◆ Data provided ◆
* * *

(** ** Scores and samples do not depend on the history *)

Lemma call_counts {np : NumPy} (self self' : model)
    (parameters : list float) :
  counts self = counts self' -> call self parameters = call self' parameters.
Proof.
  intros H. unfold counts in H.
  assert (Hc : cls self = cls self') by congruence.
  assert (Hn : _n_ids self = _n_ids self') by congruence.
  unfold call, LogNormalModel_call, HeterogeneousModel_call,
    PooledModel_call.
  rewrite Hc, Hn. reflexivity.
Qed.

Lemma sample_counts (self self' : model) (top_parameters : list float)
    (n : option Z) :
  counts self = counts self' ->
  sample self top_parameters n = sample self' top_parameters n.
Proof.
  intros H. unfold counts in H.
  assert (Hc : cls self = cls self') by congruence.
  assert (Ht : _n_top_parameters self = _n_top_parameters self')
    by congruence.
  unfold sample, LogNormalModel_sample, PooledModel_sample,
    PopulationModel_sample.
  rewrite Hc, Ht. reflexivity.
Qed.

(** X4: whatever identifiers and names a model was given, and whatever calls
    failed on it, it scores and samples exactly as a freshly constructed
    model of its class and size does. *)
Theorem scores_and_samples_history_independent {np : NumPy} (self : model)
    (parameters top_parameters : list float) (n : option Z) :
  reachable self ->
  call self parameters = call (init (cls self) (n_ids self)) parameters
  /\ sample self top_parameters n
     = sample (init (cls self) (n_ids self)) top_parameters n.
Proof.
  intros Hr. pose proof (reachable_counts Hr) as H. unfold n_ids.
  split; [apply call_counts | apply sample_counts]; exact H.
Qed.

Lemma scores_and_samples_history_independent_witness :
  @call np_exact (@used_model np_exact LogNormal 2) [1; 1; 2; 1]%float
  = Ok (PyFloat (-4))
  /\ sample (@used_model np_exact Pooled 2) [3%float] (Some 2%Z)
     = Ok (PyArray [3; 3]%float).
Proof.
  destruct (@scores_and_samples_history_independent np_exact
              (@used_model np_exact LogNormal 2) [1; 1; 2; 1]%float [] None
              (used_model_reachable LogNormal 2)) as [Hcall _].
  destruct (@scores_and_samples_history_independent np_exact
              (@used_model np_exact Pooled 2) [] [3%float] (Some 2%Z)
              (used_model_reachable Pooled 2)) as [_ Hsample].
  split; [rewrite Hcall | rewrite Hsample]; reflexivity.
Defined.

(** ** What a log-normal model raises *)

Lemma skipn_two_iff (A : Type) (n : nat) (l : list A) :
  (exists a b, skipn n l = [a; b]) <-> length l = n + 2.
Proof.
  split.
  - intros (a & b & H).
    pose proof (length_skipn n l) as Hl. rewrite H in Hl. simpl in Hl.
    lia.
  - intros H. destruct l as [| d l]; [simpl in H; lia |].
    exists (nth n (d :: l) d), (nth (S n) (d :: l) d).
    apply skipn_two. exact H.
Qed.

(** On any other length than [n_ids + 2] the unpacking fails. *)
Lemma LogNormalModel_call_wrong_length {np : NumPy} (self : model)
    (parameters : list float) :
  length parameters <> _n_ids self + 2 ->
  LogNormalModel_call self parameters = Raise ValueError.
Proof.
  intros Hlen. unfold LogNormalModel_call.
  pose proof (skipn_two_iff (_n_ids self) parameters) as Hiff.
  destruct (skipn (_n_ids self) parameters) as [| a [| b [| c l]]];
    try reflexivity.
  exfalso. apply Hlen. apply Hiff. eauto.
Qed.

* * *

◆ Try it ◆
Lines from the top of the data above through the line containing "split; [apply call_counts" must be repeated exactly. All other lines stay out.

◆ Exercise result ◆
(** ** Scores and samples do not depend on the history *)

Lemma call_counts {np : NumPy} (self self' : model)
    (parameters : list float) :
  counts self = counts self' -> call self parameters = call self' parameters.
Proof.
  intros H. unfold counts in H.
  assert (Hc : cls self = cls self') by congruence.
  assert (Hn : _n_ids self = _n_ids self') by congruence.
  unfold call, LogNormalModel_call, HeterogeneousModel_call,
    PooledModel_call.
  rewrite Hc, Hn. reflexivity.
Qed.

Lemma sample_counts (self self' : model) (top_parameters : list float)
    (n : option Z) :
  counts self = counts self' ->
  sample self top_parameters n = sample self' top_parameters n.
Proof.
  intros H. unfold counts in H.
  assert (Hc : cls self = cls self') by congruence.
  assert (Ht : _n_top_parameters self = _n_top_parameters self')
    by congruence.
  unfold sample, LogNormalModel_sample, PooledModel_sample,
    PopulationModel_sample.
  rewrite Hc, Ht. reflexivity.
Qed.

(** X4: whatever identifiers and names a model was given, and whatever calls
    failed on it, it scores and samples exactly as a freshly constructed
    model of its class and size does. *)
Theorem scores_and_samples_history_independent {np : NumPy} (self : model)
    (parameters top_parameters : list float) (n : option Z) :
  reachable self ->
  call self parameters = call (init (cls self) (n_ids self)) parameters
  /\ sample self top_parameters n
     = sample (init (cls self) (n_ids self)) top_parameters n.
Proof.
  intros Hr. pose proof (reachable_counts Hr) as H. unfold n_ids.
  split; [apply call_counts | apply sample_counts]; exact H.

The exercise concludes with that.